Questa crisi è stata caratterizzata da interventi di sostegno pubblico tempestivi e di portata eccezionale, sia a livello nazionale sia – per la prima volta – a livello europeo, cosa ancora più importante. Questo elemento di diversità rispetto al passato ha contribuito a mitigare l’impatto immediato della crisi. Date le prospettive economiche favorevoli confermate in tutte le recenti proiezioni macroeconomiche, è improbabile che si avverino le nostre aspettative più pessimistiche sul possibile deterioramento della qualità degli attivi bancari. Detto questo, non conosciamo ancora l’entità dei nuovi NPL e il preciso arco temporale in cui emergeranno. Ma è chiaro che con l’adozione di solide prassi di gestione del rischio di credito e accantonamenti tempestivi daremo un contributo all’integrità dei bilanci e delle prassi creditizie, favorendo quindi una crescita più duratura a medio-lungo termine. Questo è l’unico modo per far fronte all’eccesso di debito nel settore privato e assicurare che non ci siano ostacoli alla ripresa economica.

  1. Gruppo dei Trenta (2020), “Reviving and Restructuring the Corporate Sector Post-Covid”, dicembre.
  2. Disponibile nel sito Internet dell’ABE.
  3. Fra cui il Regolamento della BCE sulla soglia di rilevanza delle obbligazioni creditizie in arretrato (Regolamento (UE) 2018/1845 della Banca centrale europea, del 21 novembre 2018, sull’esercizio della discrezionalità ai sensi dell’articolo 178, paragrafo 2, lettera d), del Regolamento (UE) n. 575/2013 relativo alla soglia per la valutazione della rilevanza di obbligazioni creditizie in arretrato (BCE/2018/26) (GU L 299 del 26.11.2018, pag. 55)).
  4. Balgova, N., Nies, M. e Plekhanov, A. (2016) “The economic impact of reducing non-performing loans”, Working Paper Series, n. 193, Banca europea per la ricostruzione e lo sviluppo, ottobre; Huljak, I., Martin, R., Moccero, D. e Pancaro, C. (2020), “Do non-performing loans matter for bank lending and the business cycle in euro area countries?”, Working Paper Series, n. 2411, BCE, maggio.
  5. Storz, M., Koetter, M., Setzer, R. e Westphal, A. (2017), “Do we want these two to tango? On zombie firms and stressed banks in Europe”, Working Paper Series, n. 2104, BCE, ottobre.

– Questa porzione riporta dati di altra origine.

(* ===== verification/StmtSem.v ===== *)
(** * StmtSem: what statements mean

    A statement is executed on the abstract signals of SignalSpec as the language
    has it.  [exec] takes at most [fuel] nested steps; it gives nothing when the fuel
    ends, and in the five cases where the code does something else than the language:
    a force of a part that reaches out of its signal without being clear of it
    ([force_ok]), a procedural continuous assignment to a part that begins below its
    signal ([cassign_lval]), a [deassign] of a part of a signal that is not assigned
    ([deassign_lval]), a [release] of a variable with an assigned bit that the force hides
    ([release_lval]), and a [repeat] of an unsigned unknown count ([repeat_count]).
    Lemmas at the end of SignalRun and of StmtMain show what the code does there. *)

From Stdlib Require Import Ascii.
From S2P Require Import Prelude FourState Vector4 Bits Thread ThreadSpec Machine Codegen ExprSem Signal SignalSpec ProcessSpec Stmt.
Import Bit4.

Open Scope ivl_scope.

(** How a statement ends. *)
Inductive ending : Type := Normal | Break | Continue.

#[export] Instance ending_dec : EqDecision ending.
Proof. solve_decision. Defined.

Section Sem.
(** The widths of the signals. *)
Variable swid : nat -> nat.
Implicit Types (E : senv) (e : ivl_expr_t) (l : bits) (lval : ivl_lval_s) (lvals : list ivl_lval_s) (s : ivl_statement_t).

Definition env_of E (sig : nat) : bits := seen_bits_of (swid sig) (E sig).
Definition value_of E e : bits := eval (env_of E) e.
Definition holds E e : bool := bool_decide (or_all (value_of E e) = BIT4_1).

(** The value of an offset, when it is known. *)
Definition offset_of E e : option Z := if has_unknown (value_of E e) then None else Some (num (ivl_expr_signed e) (value_of E e)).
Definition part_offset E lval : option Z := match ivl_lval_part_off lval with None => Some 0 | Some e => offset_of E e end.

Definition lval_id lval : nat := sig_id (ivl_lval_sig lval).

(** Each l-value takes its part of the value, the first the low bits. *)
Fixpoint over_lvals (f : ivl_lval_s -> bits -> senv -> option senv) lvals l E : option senv :=
  match lvals with
  | [] => Some E
  | lval :: lvals => E ← f lval (take (ivl_lval_width lval) l) E; over_lvals f lvals (drop (ivl_lval_width lval) l) E
  end.

Definition update lval (g : asig -> asig) E : senv := set_signal E (lval_id lval) (g (E (lval_id lval))).

(** The code of a force of a part fails when the part is neither in the signal nor
    clear of it. *)
Definition force_ok lval l (off : option Z) : bool :=
  let n := Z.of_nat (swid (lval_id lval)) in
  match off with
  | None => true
  | Some o => ((0 <=? o) && (o + Z.of_nat (length l) <=? n)) || (n <=? o) || (o <? - n)
  end.

Definition force_lval lval l E : option senv :=
  let off := part_offset E lval in
  if force_ok lval l off then Some (update lval (at_offset a_force_at off l) E) else None.

Definition assign_lval lval l E : option senv :=
  match ivl_lval_part_off lval, ivl_signal_type (ivl_lval_sig lval) with
  | Some _, IVL_SIT_UWIRE => force_lval lval l E
  | _, _ => Some (update lval (at_offset a_store (part_offset E lval) l) E)
  end.

(** The code does not take the right part of a value that begins below the signal. *)
Definition cassign_lval lval l E : option senv :=
  let off := part_offset E lval in
  if match off with Some o => 0 <=? o | None => true end then Some (update lval (at_offset a_hold off l) E) else None.

(** The parts of [deassign] and [release]; one with an unknown offset is skipped. *)
Fixpoint over_parts (f : ivl_lval_s -> nat -> senv -> option senv) lvals E : option senv :=
  match lvals with
  | [] => Some E
  | lval :: lvals =>
    E ← match part_offset E lval with None => Some E | Some off => f lval (Z.to_nat off) E end;
    over_parts f lvals E
  end.

Definition some_assigned (n : nat) (A : asig) : bool := existsb (asn A) (seq 0 n).

Definition deassign_lval lval (base : nat) E : option senv :=
  let n := swid (lval_id lval) in
  let wid := ivl_lval_width lval in
  if ((base =? 0) && (n <=? wid))%nat || (n <=? base)%nat || some_assigned n (E (lval_id lval))
  then Some (update lval (on_part a_deassign n base wid) E) else None.

(** The bits that are held by an assignment are seen. *)
Definition no_hidden (base wid : nat) (A : asig) : bool :=
  forallb (fun i => negb (asn A i) || bool_decide (seen A i = cur A i)) (seq base wid).

Definition release_lval lval (base : nat) E : option senv :=
  let n := swid (lval_id lval) in
  let wid := ivl_lval_width lval in
  let net_flag := negb (bool_decide (ivl_signal_type (ivl_lval_sig lval) = IVL_SIT_REG)) in
  if net_flag || no_hidden base (part_width n base wid) (E (lval_id lval)) then Some (update lval (on_part (a_release net_flag) n base wid) E) else None.

(** The value of the right side, as wide as the l-values. *)
Definition rvalue E lvals e : bits := fit (ivl_expr_signed e) (ivl_stmt_lwidth lvals) (value_of E e).

Definition case_matches (type : case_type) (v g : bits) : bool :=
  bool_decide (match type with IVL_ST_CASE => case_eq_bit v g | IVL_ST_CASEX => casex_bit v g | IVL_ST_CASEZ => casez_bit v g end = BIT4_1).

(** The first branch that matches, else the default. *)
Fixpoint case_find (type : case_type) (v : bits) E (items : list (option ivl_expr_t * ivl_statement_t)) : option ivl_statement_t :=
  match items with
  | [] => None
  | (Some g, s) :: items => if case_matches type v (value_of E g) then Some s else case_find type v E items
  | (None, _) :: items => case_find type v E items
  end.

Definition case_select (type : case_type) (v : bits) E (items : list (option ivl_expr_t * ivl_statement_t)) : option ivl_statement_t :=
  match case_find type v E items with
  | Some s => Some s
  | None => snd <$> items !! default_case items
  end.

(** How often a [repeat] goes round; the code never ends when the count is unsigned
    and unknown. *)
Definition repeat_count (sg : bool) (v : bits) : option nat :=
  if has_unknown v then if sg then Some 0%nat else None else Some (Z.to_nat (num sg v)).

Definition run_t : Type := senv -> option (senv * ending).

Definition exec_opt (run : ivl_statement_t -> run_t) (s : option ivl_statement_t) : run_t :=
  fun E => match s with Some s => run s E | None => Some (E, Normal) end.

Fixpoint exec_block (run : ivl_statement_t -> run_t) (stmts : list ivl_statement_t) : run_t := fun E =>
  match stmts with
  | [] => Some (E, Normal)
  | s :: stmts => '(E, o) ← run s E; match o with Normal => exec_block run stmts E | _ => Some (E, o) end
  end.

(** After the body of a loop: [again], or the end of the loop. *)
Definition after_body (r : option (senv * ending)) (again : run_t) : option (senv * ending) :=
  '(E, o) ← r; match o with Break => Some (E, Normal) | _ => again E end.

Fixpoint exec_repeat (body : run_t) (n : nat) : run_t := fun E =>
  match n with O => Some (E, Normal) | S n => after_body (body E) (exec_repeat body n) end.

Definition ends (r : option senv) : option (senv * ending) := E ← r; Some (E, Normal).

Fixpoint exec (fuel : nat) s : run_t := fun E =>
  match fuel with
  | O => None
  | S fuel =>
    let run := exec fuel in
    match s with
    | IVL_ST_NOOP => Some (E, Normal)
    | IVL_ST_ASSIGN None lvals rval => ends (over_lvals assign_lval lvals (rvalue E lvals rval) E)
    | IVL_ST_ASSIGN (Some _) _ _ => None
    | IVL_ST_BLOCK stmts => exec_block run stmts E
    | IVL_ST_BREAK => Some (E, Break)
    | IVL_ST_CONTINUE => Some (E, Continue)
    | IVL_ST_CASES type cond items => exec_opt run (case_select type (value_of E cond) E items) E
    | IVL_ST_CASSIGN lvals rval => ends (over_lvals cassign_lval lvals (rvalue E lvals rval) E)
    | IVL_ST_CONDIT cond t f => exec_opt run (if holds E cond then t else f) E
    | IVL_ST_DEASSIGN lvals => ends (over_parts deassign_lval lvals E)
    | IVL_ST_DO_WHILE cond sub =>
      after_body (run sub E) (fun E => if holds E cond then run s E else Some (E, Normal))
    | IVL_ST_FORCE lvals rval => ends (over_lvals force_lval lvals (value_of E rval) E)
    | IVL_ST_FOREVER sub => after_body (run sub E) (run s)
    | IVL_ST_FORLOOP (Some init) cond sub step => '(E, o) ← run init E; run (IVL_ST_FORLOOP None cond sub step) E
    | IVL_ST_FORLOOP None cond sub step =>
      if match cond with Some cond => holds E cond | None => true end then
        after_body (run sub E) (fun E => '(E, o) ← exec_opt run step E; run s E)
      else Some (E, Normal)
    | IVL_ST_RELEASE lvals => ends (over_parts release_lval lvals E)
    | IVL_ST_REPEAT cond sub =>
      n ← repeat_count (ivl_expr_signed cond) (value_of E cond); exec_repeat (run sub) n E
    | IVL_ST_WHILE cond sub => if holds E cond then after_body (run sub E) (run s) else Some (E, Normal)
    end
  end.
End Sem.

  6. Byrne, D. e Kelly, R. (2019), “Bank asset quality and monetary policy pass-through”, Working Paper Series, n. 98, Comitato europeo per il rischio sistemico, giugno.
  7. Consiglio europeo (2017), “Conclusioni del Consiglio sul piano d’azione per affrontare la questione dei crediti deteriorati in Europa”, 11 luglio.
  8. Regolamento (UE) 2019/630 del Parlamento europeo e del Consiglio, del 17 aprile 2019, che modifica il Regolamento (UE) n. 575/2013 per quanto riguarda la copertura minima delle perdite sulle esposizioni deteriorate (GU L 111 del 25.4.2019, pag. 4).